4:30PM--I prepare dinner for Nathan and me. We are having 'breakfast' for dinner....toast with jam and scrambled eggs dolloped with ketchup. Nathan climbs up onto a chair to wait for his supper to be ready. "Pop?" he asks. I get him a glass of apple-flavored soda to drink while he waits. It wasn't the flavor he had in mind. He throws the entire glass of soda spilling it all over himself, the table and chair, and the floor. Then he cries. He doesn't like being wet.

5:00PM--Pop is cleaned up, Nathan is moved to a different chair, wet clothes have been stripped off, and dinner is ready. Nathan again requests pop. I head to the kitchen to grant his request. Not quick enough! In a fit of fury Nathan turns his plate of scrambled eggs and ketchup onto the floor. Great.

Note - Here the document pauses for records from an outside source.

(* ===== verification/Types.v ===== *)
(** * Buffers of packets: [adb/types.h], [adb/types.cpp]

    [Block] is the move-only byte buffer of a packet payload, [IOVector] the
    chain of blocks in which a socket queues the bytes it has still to write.
    The abstraction of a chain is the byte string [IOVector.contents]; the
    theorems say what every operation does to it. *)

From S2P Require Import Prelude.
Local Open Scope Z_scope.

(** ** [struct Block] *)
Module Block.

(** [data_] is the owned array, [capacity_] bytes long; the first [size_] of
    them are the contents. *)
Record t := mk { data_ : option bytes; capacity_ : Z; size_ : Z }.

(** [Block()], and what a block is after it was moved from. *)
Definition default : t := mk None 0 0.

Definition content (b : t) : bytes :=
  match data_ b with Some d => ztake (size_ b) d | None => [] end.

Section fresh_memory.
(** The bytes [new char[n]] happens to contain: the array is not initialised. *)
Context (junk : nat → byte).

Definition new_array (n : Z) : bytes := junk <$> seq 0 (Z.to_nat n).

Definition allocate (b : t) (size : Z) : outcome t :=
  _ ← check (bool_decide (data_ b = None));
  _ ← check (capacity_ b =? 0);
  _ ← check (size_ b =? 0);
  if negb (size =? 0) then Ret (mk (Some (new_array size)) size size) else Ret b.

(** [explicit Block(size_t size)] *)
Definition of_size (size : Z) : outcome t := allocate default size.

(** [std::copy(begin, end, data_.get())] *)
Definition copy_in (b : t) (src : bytes) : outcome t :=
  match data_ b with
  | Some d => d' ← memcpy d 0 src; Ret (mk (Some d') (capacity_ b) (size_ b))
  | None => if zlen src =? 0 then Ret b else UB
  end.

(** [Block(Iterator begin, Iterator end)] *)
Definition of_range (src : bytes) : outcome t :=
  b ← of_size (zlen src); copy_in b src.

Definition clear (b : t) : t := default.

Definition resize (b : t) (new_size : Z) : outcome t :=
  match data_ b with
  | None => allocate b new_size
  | Some d =>
      _ ← check (new_size <=? capacity_ b);
      Ret (mk (Some d) (capacity_ b) new_size)
  end.

Definition assign (b : t) (src : bytes) : outcome t :=
  b' ← allocate (clear b) (zlen src); copy_in b' src.

End fresh_memory.

(** [operator==]: [memcmp] over [size()] bytes. *)
Definition eqb (b1 b2 : t) : bool :=
  (size_ b1 =? size_ b2) && bool_decide (content b1 = content b2).

(** [memmove(data(), data() + from, n)] *)
Definition memmove_front (b : t) (from n : Z) : outcome t :=
  match data_ b with
  | Some d => d' ← memmove_down d from n; Ret (mk (Some d') (capacity_ b) (size_ b))
  | None => if n =? 0 then Ret b else UB
  end.

(** [memcpy(data() + off, src, |src|)] *)
Definition write_at (b : t) (off : Z) (src : bytes) : outcome t :=
  match data_ b with
  | Some d => d' ← memcpy d off src; Ret (mk (Some d') (capacity_ b) (size_ b))
  | None => if zlen src =? 0 then Ret b else UB
  end.

(** The class invariant. *)
Definition wf (b : t) : Prop :=
  match data_ b with
  | None => capacity_ b = 0 ∧ size_ b = 0
  | Some d => zlen d = capacity_ b ∧ 0 < capacity_ b ∧ 0 ≤ size_ b ≤ capacity_ b
  end.

End Block.

(** ** [struct IOVector] *)
Module IOVector.

Record t := mk {
  chain_length_ : Z;   (* total length of the blocks from [start_index_] on *)
  begin_offset_ : Z;   (* bytes of the front block already consumed *)
  start_index_ : nat;  (* first live block of the chain *)
  chain_ : list Block.t
}.

Definition empty_vec : t := mk 0 0 0 [].

Definition set_chain (v : t) (c : list Block.t) : t :=
  mk (chain_length_ v) (begin_offset_ v) (start_index_ v) c.

Definition size (v : t) : Z := u64 (chain_length_ v - begin_offset_ v).
Definition empty (v : t) : bool := size v =? 0.

(** [chain_[start_index_]], undefined past the end of the vector. *)
Definition front_block (v : t) : outcome Block.t := deref (chain_ v !! start_index_ v).

(** The bytes [front_data()] points to, up to the end of its block. *)
Definition front_data (v : t) : outcome (option bytes) :=
  if bool_decide (chain_ v = []) then Ret None
  else b ← front_block v; Ret (Some (zdrop (begin_offset_ v) (Block.content b))).

Definition front_size (v : t) : outcome Z :=
  if bool_decide (chain_ v = []) then Ret 0
  else b ← front_block v; Ret (u64 (Block.size_ b - begin_offset_ v)).

(** Returns the last block for reuse, and the emptied vector. *)
Definition clear (v : t) : Block.t * t :=
  (match last (chain_ v) with Some b => b | None => Block.default end, empty_vec).

(** [append(block_type&&)]: an empty block is ignored. *)
Definition append (v : t) (b : Block.t) : t :=
  if Block.size_ b =? 0 then v
  else mk (u64 (chain_length_ v + Block.size_ b)) (begin_offset_ v) (start_index_ v)
          (chain_ v ++ [b]).

(** [explicit IOVector(block_type&&)] *)
Definition of_block (b : Block.t) : t := append empty_vec b.

(** [operator=(IOVector&&)]: the new value, and what is left of the source. *)
Definition move (v : t) : t * t :=
  (mk (chain_length_ v) (begin_offset_ v) (start_index_ v) (chain_ v), snd (clear (set_chain v []))).

Definition trim_chain_front (v : t) : t :=
  if bool_decide (start_index_ v = 0%nat) then v
  else mk (chain_length_ v) (begin_offset_ v) 0 (drop (start_index_ v) (chain_ v)).

Definition pop_front_block (v : t) : outcome t :=
  b ← front_block v;
  let v' := mk (u64 (chain_length_ v - Block.size_ b)) 0 (S (start_index_ v))
               (<[start_index_ v := Block.clear b]> (chain_ v)) in
  Ret (if bool_decide (Nat.max 4 (length (chain_ v') / 2) < start_index_ v')%nat
       then trim_chain_front v' else v').

(** The loop of [drop_front]; [dropped] is an [unsigned int]. *)
Fixpoint drop_loop (fuel : nat) (v : t) (len dropped : Z) : outcome t :=
  if dropped <? len then
    match fuel with
    | O => OutOfFuel
    | S fuel =>
        b ← front_block v;
        let next := u64 (Block.size_ b - begin_offset_ v) in
        if u64 (dropped + next) <=? len then
          v' ← pop_front_block v;
          drop_loop fuel v' len (u32 (dropped + next))
        else
          let taken := u64 (len - dropped) in
          Ret (mk (chain_length_ v) (u64 (begin_offset_ v + taken)) (start_index_ v) (chain_ v))
    end
  else Ret v.

Definition drop_front (v : t) (len : Z) : outcome t :=
  if len =? 0 then Ret v
  else if len =? size v then Ret (snd (clear v))
  else
    _ ← check (len <? size v);
    drop_loop (S (length (chain_ v))) v len 0.

(** The loop of [take_front] over the blocks that go away as a whole. *)
Fixpoint take_loop (fuel : nat) (res v : t) (len : Z) : outcome (t * t * Z) :=
  match fuel with
  | O => OutOfFuel
  | S fuel =>
      b ← front_block v;
      if u64 (Block.size_ b - begin_offset_ v) <=? len then
        let cl := u64 (chain_length_ v - Block.size_ b) in
        let len' := u64 (len - u64 (Block.size_ b - begin_offset_ v)) in
        if begin_offset_ v <? Block.size_ b then
          let r := append res b in
          let res' := if negb (begin_offset_ v =? 0)
                      then mk (chain_length_ r) (begin_offset_ v) (start_index_ r) (chain_ r)
                      else r in
          take_loop fuel res'
            (mk cl 0 (S (start_index_ v)) (<[start_index_ v := Block.default]> (chain_ v))) len'
        else take_loop fuel res (mk cl 0 (S (start_index_ v)) (chain_ v)) len'
      else Ret (res, v, len)
  end.

Section fresh_memory.
Context (junk : nat → byte).

(** The split of the block that [take_front] has to divide. *)
Definition take_split (res v : t) (len : Z) : outcome (t * t) :=
  b ← front_block v;
  let i := start_index_ v in
  if negb (begin_offset_ v =? 0) || (len <? Block.size_ b / 2) then
    block ← Block.of_range junk (ztake len (zdrop (begin_offset_ v) (Block.content b)));
    Ret (append res block,
         mk (chain_length_ v) (u64 (begin_offset_ v + len)) i (chain_ v))
  else
    _ ← check (begin_offset_ v =? 0);
    block ← Block.of_range junk (zdrop len (Block.content b));
    b' ← Block.resize junk b len;
    Ret (append res b',
         mk (u64 (u64 (chain_length_ v - Block.size_ b) + Block.size_ block))
            (begin_offset_ v) i (<[i := block]> (chain_ v))).

(** [take_front]: the bytes taken, and what stays in [*this]. *)
Definition take_front (v : t) (len : Z) : outcome (t * t) :=
  if len =? 0 then Ret (empty_vec, v)
  else if len =? size v then Ret (move v)
  else
    _ ← check (len <=? size v);
    '(res, v', len') ← take_loop (S (length (chain_ v))) empty_vec v len;
    if 0 <? len' then take_split res v' len' else Ret (res, v').

Definition trim_front (v : t) : outcome t :=
  if ((begin_offset_ v =? 0) && bool_decide (start_index_ v = 0%nat))
     || bool_decide (chain_ v = []) then Ret v
  else
    first_block ← front_block v;
    if begin_offset_ v =? Block.size_ first_block then
      Ret (trim_chain_front
             (mk (u64 (chain_length_ v - begin_offset_ v)) 0 (S (start_index_ v)) (chain_ v)))
    else
      let n := u64 (Block.size_ first_block - begin_offset_ v) in
      b1 ← Block.memmove_front first_block (begin_offset_ v) n;
      b2 ← Block.resize junk b1 n;
      Ret (trim_chain_front
             (mk (u64 (chain_length_ v - begin_offset_ v)) 0 (start_index_ v)
                 (<[start_index_ v := b2]> (chain_ v)))).

(** [iterate_blocks]: the segments the callback is called with, in order. *)
Definition iterate_blocks (v : t) : outcome (list bytes) :=
  if size v =? 0 then Ret []
  else
    match drop (start_index_ v) (chain_ v) with
    | [] => Ret []
    | b :: rest =>
        _ ← check (begin_offset_ v <=? Block.size_ b);
        Ret (zdrop (begin_offset_ v) (Block.content b) :: (Block.content <$> rest))
    end.

(** [iovecs()]: the segments, as [writev] will see them. *)
Definition iovecs (v : t) : outcome (list bytes) := iterate_blocks v.

(** The copies of [coalesce() const&]. *)
Fixpoint copy_all (res : Block.t) (off : Z) (segs : list bytes) : outcome Block.t :=
  match segs with
  | [] => Ret res
  | s :: rest => r ← Block.write_at res off s; copy_all r (off + zlen s) rest
  end.

Definition coalesce (v : t) : outcome Block.t :=
  if size v =? 0 then Ret Block.default
  else
    r ← Block.resize junk Block.default (size v);
    segs ← iterate_blocks v;
    copy_all r 0 segs.

(** [coalesced(f)]: the bytes [f] is applied to. *)
Definition coalesced (v : t) : outcome bytes :=
  if bool_decide (length (chain_ v) = S (start_index_ v)) then
    b ← front_block v;
    Ret (ztake (size v) (zdrop (begin_offset_ v) (Block.content b)))
  else b ← coalesce v; Ret (Block.content b).

(** [coalesce() &&]: the block, and the state the vector is left in. *)
Definition coalesce_rvalue (v : t) : outcome (Block.t * t) :=
  if size v =? 0 then Ret (Block.default, v)
  else
    first ← front_block v;
    back ← deref (last (chain_ v));
    let n := length (chain_ v) in
    let popped := take (n - 1) (chain_ v) in
    let cl := u64 (chain_length_ v - Block.size_ back) in
    if (begin_offset_ v =? Block.size_ first) && bool_decide (n = S (S (start_index_ v))) then
      Ret (back, mk cl (begin_offset_ v) (start_index_ v) popped)
    else if bool_decide (n = S (start_index_ v)) then
      if negb (begin_offset_ v =? 0) then
        let m := u64 (Block.size_ back - begin_offset_ v) in
        r1 ← Block.memmove_front back (begin_offset_ v) m;
        r2 ← Block.resize junk r1 m;
        Ret (r2, mk cl 0 (start_index_ v) popped)
      else Ret (back, mk cl (begin_offset_ v) (start_index_ v) popped)
    else if size v <=? Block.capacity_ first then
      let sz := Block.size_ first in
      let cl := u64 (chain_length_ v - sz) in
      let m := u64 (sz - begin_offset_ v) in
      r1 ← (if negb (begin_offset_ v =? 0)
            then Block.memmove_front first (begin_offset_ v) m else Ret first);
      let segs := Block.content <$> drop (S (start_index_ v)) (chain_ v) in
      r2 ← copy_all r1 m segs;
      r3 ← Block.resize junk r2 (u64 (m + zlen (concat segs)));
      Ret (r3, mk cl 0 (S (start_index_ v))
                 (<[start_index_ v := Block.default]> (chain_ v)))
    else
      b ← coalesce v; Ret (b, v).

End fresh_memory.

(** The bytes held by the chain. *)
Definition contents (v : t) : bytes :=
  zdrop (begin_offset_ v) (concat (Block.content <$> drop (start_index_ v) (chain_ v))).

Definition total (bs : list Block.t) : Z := zlen (concat (Block.content <$> bs)).

(** The representation invariant: the live blocks are nonempty, the front
    offset lies inside the front block, and the cached length is the sum of the
    block sizes, which a [size_t] can hold. *)
Definition live_ok (off : Z) (live : list Block.t) : Prop :=
  match live with
  | [] => off = 0
  | b :: _ => 0 ≤ off < Block.size_ b
  end.

Record wf (v : t) : Prop := {
  wf_blocks : Forall (λ b, Block.wf b ∧ 0 < Block.size_ b) (drop (start_index_ v) (chain_ v));
  wf_front : live_ok (begin_offset_ v) (drop (start_index_ v) (chain_ v));
  wf_length : chain_length_ v = total (drop (start_index_ v) (chain_ v));
  wf_fits : chain_length_ v < 2 ^ 63;
  wf_index : chain_ v = [] ∨ (start_index_ v < length (chain_ v))%nat;
  wf_start : chain_ v = [] → start_index_ v = 0%nat
}.

End IOVector.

5:10PM--I've completed clean-up of the egg mess and have scrubbed the ketchup out of the carpet. I notice that Nathan has relocated to the living room to eat his toast. I ask politely if Nathan would like to return to the table. In answer, he throws the toast (which inevitable lands jelly-side down) and then...just to perturb me...steps on it! Then he goes running to the patio door asking to be let outside to play with the kitty. I decide his absence might be the only thing to preserve his life and let him out. (Plus, Daddy put up chicken wire along the railing, so Nathan can't fall off!)

5:20PM--I have completed clean-up of the toast and jelly. With a sore back I peek outside to the oddly silent patio. Nathan is using the scoop for the litter box to fling kitty litter all over the porch. The litter box is mostly empty. The cat is hiding in the corner to avoid shrapnel. I bring Nathan inside, clean him off thoroughly, and then tell him not to put one toe outside while I clean up his mess.

5:40PM--The contents of nearly an entire litter box have been relocated to our shop vac. The porch looks relatively unscathed. I, however, am feeling quite harried. Nathan and I have a little chat. While I'm in the middle of requesting he spend the remainder of the night engrossed in a good book, he runs into the couch, falls over and yells, "Uh-oh!" At least this time he isn't hurt. I secretly wish that the bump had knocked him out....not hurt him, of course, just left him unconscious for a while. I say, "Nathan, your bum is going to have a serious uh-oh if you don't cut all of this out!" He walks away.

The night continues in pretty much this manner. Seriously, Australia is calling my name. But, then, I think I remember that the very last line of the book is:

"Some days are like that...even in Australia."

1 comment:

Mom Jones said...

Oh Rachel! That sounds like a doubly terrible, horrible, no-good very very very bad day! Whew ... I remember those days ... the ones that never seemed to end ... the ones that just felt to be too much to take! I'm glad that all of you survived it. Hopefully, the next few days are easier, better, just plain different -- anything -- just so that they are not a repeat of this one!